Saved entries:
---

(** The walk over a range that ends with the last page of the address space. *)
Lemma TakeRangeNodes_hangs extra last fuel : forall page (s : list TrackedNode * Tracker L), aligned cfg last -> last + sc_page_size cfg = 2 ^ 64 -> aligned cfg page -> 0 <= page <= last ->
  TakeRangeNodes cfg fuel extra page last s = None.
Proof.
  induction fuel as [|n IH]; intros page s Hl Htop Ha Hb; simpl; [done|]. destruct (Z.leb_spec page last); [|lia].
  pose proof (page_size_pos _ _ _ Hcfg). apply IH; [done|done| |].
  - destruct (decide (page = last)) as [->|]; unfold add64, wrap; [rewrite Htop, Z_mod_same_full; by exists 0|].
    rewrite Z.mod_small; [by apply aligned_add|]. pose proof (aligned_lt cfg p k Hcfg page last Ha Hl). lia.
  - destruct (decide (page = last)) as [->|]; unfold add64, wrap; [rewrite Htop, Z_mod_same_full; lia|].
    pose proof (aligned_lt cfg p k Hcfg page last Ha Hl). rewrite Z.mod_small; lia.
Qed.

Lemma aligned_top last : aligned cfg last -> 0 <= last < 2 ^ 64 -> last + sc_page_size cfg <= 2 ^ 64.
Proof.
  intros Hl Hb. destruct (co_bits _ _ _ Hcfg). pose proof (page_size_pos _ _ _ Hcfg). apply (aligned_lt cfg p k Hcfg last (2 ^ 64)); [done| |lia].
  exists (2 ^ (64 - p)). rewrite (co_page _ _ _ Hcfg), <- Z.pow_add_r by lia. f_equal. lia.
Qed.

Lemma window_keys s e lo hi : range_ok s e -> window cfg s e = Some (lo, hi) ->
  aligned cfg (PageKey cfg lo) /\ aligned cfg (PageKey cfg hi) /\ 0 <= PageKey cfg lo <= PageKey cfg hi /\ PageKey cfg hi <= sc_mask cfg.
Proof.
  intros [Hs He] Hw. destruct (window_bounds cfg p k Hcfg s e lo hi Hs He Hw) as [Hb Hm]. pose proof (mask_bound _ _ _ Hcfg).
  destruct (PageKey_bounds cfg p k Hcfg lo ltac:(lia)) as (L1 & L2 & L3). destruct (PageKey_bounds cfg p k Hcfg hi ltac:(lia)) as (G1 & G2 & G3).
  split_and!; try done; try lia. destruct (decide (PageKey cfg hi < PageKey cfg lo)) as [Hlt|]; [|lia]. pose proof (aligned_lt cfg p k Hcfg _ _ G3 L3 Hlt). lia.
Qed.

Lemma range_section_ok mp extra s e lo hi t nodes t' : (reliable = true -> forall a ro, mp a ro = true) -> tracker_ok t -> range_ok s e -> window cfg s e = Some (lo, hi) ->
  range_section cfg (range_walk (PageKey cfg lo) (PageKey cfg hi)) mp extra (PageKey cfg lo) (PageKey cfg hi) t = Some (nodes, t') -> tracker_ok t'.
Proof.
  intros Hmp Hok Hr Hw Hrun. destruct (window_keys s e lo hi Hr Hw) as (A1 & A2 & A3 & A4). pose proof (mask_bound _ _ _ Hcfg).
  pose proof (aligned_top _ A2 ltac:(lia)). destruct (decide (PageKey cfg hi + sc_page_size cfg = 2 ^ 64)) as [E|E].
  - unfold range_section in Hrun. by rewrite TakeRangeNodes_hangs in Hrun.
  - destruct (range_section_cases (PageKey cfg lo) (PageKey cfg hi) A1 A2 A3 ltac:(lia) mp extra t Hmp Hok) as (nodes' & t1 & E1 & Hok1 & _). rewrite Hrun in E1. by injection E1 as <- <-.
Qed.

(** ** The other sections *)

Lemma node_section_ok extra tracked aliases t : tracker_ok t -> tracker_ok (node_section cfg extra tracked aliases t).
Proof. intros Hok. apply RemoveTrackedNode_ok. eapply core_ok; [apply ClearDispatchSlots_core|done]. Qed.

Lemma unprotect_readonly mp keys : forall t, (forall a ro, mp a ro = true) -> let t' := foldl (unprotect cfg mp) t keys in
  tk_pages t' = tk_pages t /\ tk_retired t' = tk_retired t /\ tk_hint t' = tk_hint t /\
  forall a, a ∈ tk_readonly t' -> a ∈ tk_readonly t /\ forall page r, page ∈ keys -> tk_pages t !! page = Some r -> pr_write_protected r = true -> a <> host_page cfg page.
Proof.
  induction keys as [|q l IH]; intros t Hmp; simpl; [split_and!; try done; intros a Ha; split; [done|by intros page r []%not_elem_of_nil]|].
  assert (Hu : tk_pages (unprotect cfg mp t q) = tk_pages t /\ tk_retired (unprotect cfg mp t q) = tk_retired t /\ tk_hint (unprotect cfg mp t q) = tk_hint t /\
    forall a, a ∈ tk_readonly (unprotect cfg mp t q) -> a ∈ tk_readonly t /\ forall r, tk_pages t !! q = Some r -> pr_write_protected r = true -> a <> host_page cfg q).
  { unfold unprotect, SetPageProtected. destruct (tk_pages t !! q) as [r|]; [|naive_solver]. rewrite Hmp.
    destruct (pr_write_protected r) eqn:E; simpl; split_and!; try done; intros a Ha; [split; [set_solver|]|split; [done|]]; intros r' [= <-]; [set_solver|congruence]. }
  destruct Hu as (U1 & U2 & U3 & U4). destruct (IH (unprotect cfg mp t q) Hmp) as (H1 & H2 & H3 & H4).
  split_and!; [by rewrite H1|by rewrite H2|by rewrite H3|]. intros a Ha. destruct (H4 a Ha) as [Hr Hk]. destruct (U4 a Hr) as [Hr0 Hq].
  split; [done|]. intros page r [->|Hin]%elem_of_cons Hl Hw; [by eapply Hq|]. rewrite U1 in Hk. by eapply Hk.
Qed.

Lemma unprotect_hint mp keys : forall t, let t' := foldl (unprotect cfg mp) t keys in tk_retired t' = tk_retired t /\ tk_hint t' = tk_hint t.
Proof.
  induction keys as [|q l IH]; intros t; simpl; [done|]. destruct (IH (unprotect cfg mp t q)) as [-> ->].
  unfold unprotect, SetPageProtected. destruct (tk_pages t !! q) as [r|]; [|done]. by destruct (pr_write_protected r), (mp (host_page cfg q) false).
Qed.

Lemma disable_section_ok mp t : (reliable = true -> forall a ro, mp a ro = true) -> tracker_ok t -> tracker_ok (disable_section cfg mp t).
Proof.
  intros Hmp [Hok Hc]. unfold disable_section. set (t1 := put_runtimes _ _).
  assert (He : forall page r, (∅ : gmap Z PageRecord) !! page = Some r -> False) by (intros page r Hl; by rewrite lookup_empty in Hl).
  destruct (unprotect_hint mp (page_keys t1) t1) as [Er Eh]. split.
  - split; simpl.
    1-3: by intros page r Hl%He.
    + intros Hrel a Ha. destruct (unprotect_readonly mp (page_keys t1) t1 (Hmp Hrel)) as (_ & _ & _ & H4). destruct (H4 a Ha) as [Hin Hk].
      destruct (po_readonly _ _ _ _ _ _ Hok Hrel a Hin) as (page & r & Hl & Hw & ->). destruct (Hk page r); [|done|done|done]. apply page_keys_spec. by exists r.
    + by intros _ page r Hl%He.
    + rewrite Er, Eh. intros Hd [(page & r & Hl%He & _)|Hret]; [done|]. apply (po_hint _ _ _ _ _ _ Hok Hd). by right.
    + by intros page id s e (r & x & Hl%He & _).
  - by intros page id s e (r & x & Hl%He & _).
Qed.

End Operations.

(** ** All interleavings *)

Section Interleavings.
Context {L : Type} `{CodeOps L} (cfg : SmcConfig).

Definition u64 (x : Z) : Prop := 0 <= x < 2 ^ 64.

(** The outcomes of [mprotect] considered: with [reliable], every call succeeds. *)
Definition outcome (reliable : bool) (mp : Z -> bool -> bool) : Prop := reliable = true -> forall a ro, mp a ro = true.

(** The sections under [metadata_lock_], in any order, and everything that leaves the records, the
    protection, the retired list and the hint alone: the runtimes, the dispatch tables, the code. *)
Inductive tracker_step (reliable : bool) : Tracker L -> Tracker L -> Prop :=
| PageRegister mp module node s e t t' :
    outcome reliable mp -> u64 s -> u64 e -> RegisterNode cfg mp module node s e t = Some t' -> tracker_step reliable t t'
| PageFault mp l1 a t : outcome reliable mp -> tracker_step reliable t (snd (HandleWriteFault cfg mp l1 a t))
| PageClose l1 t : tracker_step reliable t (snd (close_section cfg l1 t))
| PageRange mp extra s e lo hi t nodes t' :
    outcome reliable mp -> range_ok s e -> window cfg s e = Some (lo, hi) ->
    range_section cfg (range_walk cfg (PageKey cfg lo) (PageKey cfg hi)) mp extra (PageKey cfg lo) (PageKey cfg hi) t = Some (nodes, t') -> tracker_step reliable t t'
| PageNode extra tracked aliases t : tracker_step reliable t (node_section cfg extra tracked aliases t)
| PageRetire candidates t : tracker_step reliable t (Retire_candidates cfg candidates t)
| PageReclaim t : tracker_step reliable t (ReclaimRetiredLocked cfg t)
| PageDisable mp t : outcome reliable mp -> tracker_step reliable t (disable_section cfg mp t)
| PageOutside t t' : core t' = core t -> tracker_step reliable t t'.

Definition tracker_reachable (reliable : bool) (t : Tracker L) : Prop := exists l, rtc (tracker_step reliable) (tracker_new l) t.

Lemma tracker_step_ok p k reliable t t' : config_ok cfg p k -> tracker_step reliable t t' -> tracker_ok cfg reliable t -> tracker_ok cfg reliable t'.
Proof.
  intros Hcfg [mp module node s e u u' Hmp Hs He Hrun|mp l1 a u Hmp|l1 u|mp extra s e lo hi u nodes u' Hmp Hr Hw Hrun|extra tracked aliases u|cands u|u|mp u Hmp|u u' Hc] Hok.
  - destruct (RegisterNode_run cfg p k Hcfg reliable mp module node s e u Hmp Hok Hs He) as (u2 & E & Hok' & _). rewrite Hrun in E. by injection E as <-.
  - by apply (HandleWriteFault_ok cfg p k Hcfg).
  - by apply (close_section_ok cfg reliable).
  - by eapply (range_section_ok cfg p k Hcfg reliable mp extra s e lo hi u nodes).
  - by apply node_section_ok.
  - by apply Retire_ok.
  - by apply Reclaim_ok.
  - by eapply disable_section_ok.
  - by eapply core_ok.
Qed.

Lemma tracker_reachable_ok p k reliable t : config_ok cfg p k -> tracker_reachable reliable t -> tracker_ok cfg reliable t.
Proof.
  intros Hcfg [l Hsteps]. assert (Hok : tracker_ok cfg reliable (tracker_new l)) by apply (tracker_new_ok cfg p k Hcfg). revert Hok.
  induction Hsteps as [|u v w Hs _ IH]; [done|]. intros Hok. apply IH. by eapply tracker_step_ok.
Qed.
End Interleavings.

(** (C15) While no [mprotect] fails, a store to translated guest code cannot go unnoticed, in any
    interleaving of registrations, faults, closing windows and invalidations: every page of the guest range of a
    tracked node has a record with the node; either its host page is write-protected, and
    [HandleWriteFault] claims a fault on it, or its window is open and the next [CloseWriteWindow]
    collects the node. *)
Theorem tracked_pages_guarded {L} `{CodeOps L} (cfg : SmcConfig) (p k : Z) (t : Tracker L) page id s e page' :
  config_ok cfg p k -> tracker_reachable cfg true t -> tracks (tk_pages t) page id s e -> covers cfg page' s e ->
  exists r, tk_pages t !! page' = Some r /\ tracks (tk_pages t) page' id s e /\
    ((pr_write_protected r = true /\ host_page cfg page' ∈ tk_readonly t /\
      forall mp l1 a, (forall b ro, mp b ro = true) -> PageKey cfg (sub64 a (sc_bias cfg)) = page' -> fst (HandleWriteFault cfg mp l1 a t) = true) \/
     (pr_dirty r = true /\ (host_page cfg page' ∉ tk_readonly t) /\ forall l1, id ∈ ids (fst (close_section cfg l1 t)))).
Proof.
  intros Hcfg Hreach Ht Hcov. pose proof (tracker_reachable_ok cfg p k true t Hcfg Hreach) as Hok. pose proof Hok as [Hb Hc].
  pose proof (Hc page id s e Ht page' Hcov) as Ht'. pose proof Ht' as (r & x & Hl & Hx & Hi & _). exists r. split; [done|]. split; [done|].
  destruct (po_guarded _ _ _ _ _ _ Hb eq_refl page' r Hl) as [Hw|Hd]; [by intros E; rewrite E in Hx; apply not_elem_of_nil in Hx| |].
  - left. split; [done|]. split; [by eapply Hb|]. intros mp l1 a Hmp <-.
    by destruct (HandleWriteFault_opens cfg p k Hcfg true mp l1 a t r Hok Hl Hw (Hmp _ _)) as (t' & -> & _).
  - right. split; [done|]. split.
    + intros Hin. destruct (po_readonly _ _ _ _ _ _ Hb eq_refl _ Hin) as (q & r' & Hl' & Hw & He).
      apply (host_page_inj cfg p k Hcfg) in He; [|by eapply Hb|by eapply Hb]. subst q. rewrite Hl in Hl'. injection Hl' as <-.
      destruct (po_state _ _ _ _ _ _ Hb _ _ Hl) as [S1 _]. destruct (S1 Hw). congruence.
    + intros l1. assert (Hd' : dirty_tracks t id) by (by exists page', r, x).
      destruct (decide (fst (close_section cfg l1 t) = [])) as [E|E]; [by destruct (close_section_nil cfg true l1 t E) as [Hn _]; destruct (Hn id)|].
      by apply (dirty_ids cfg true t _ _ id (close_section_batch cfg true l1 t E)).
Qed.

---

▶ _Activity_: Locate the word "Hcov" in the records and collect each line it appears in.

▶ _Answer to this problem_:
  intros Hcfg Hreach Ht Hcov. pose proof (tracker_reachable_ok cfg p k true t Hcfg Hreach) as Hok. pose proof Hok as [Hb Hc].
  pose proof (Hc page id s e Ht page' Hcov) as Ht'. pose proof Ht' as (r & x & Hl & Hx & Hi & _). exists r. split; [done|]. split; [done|].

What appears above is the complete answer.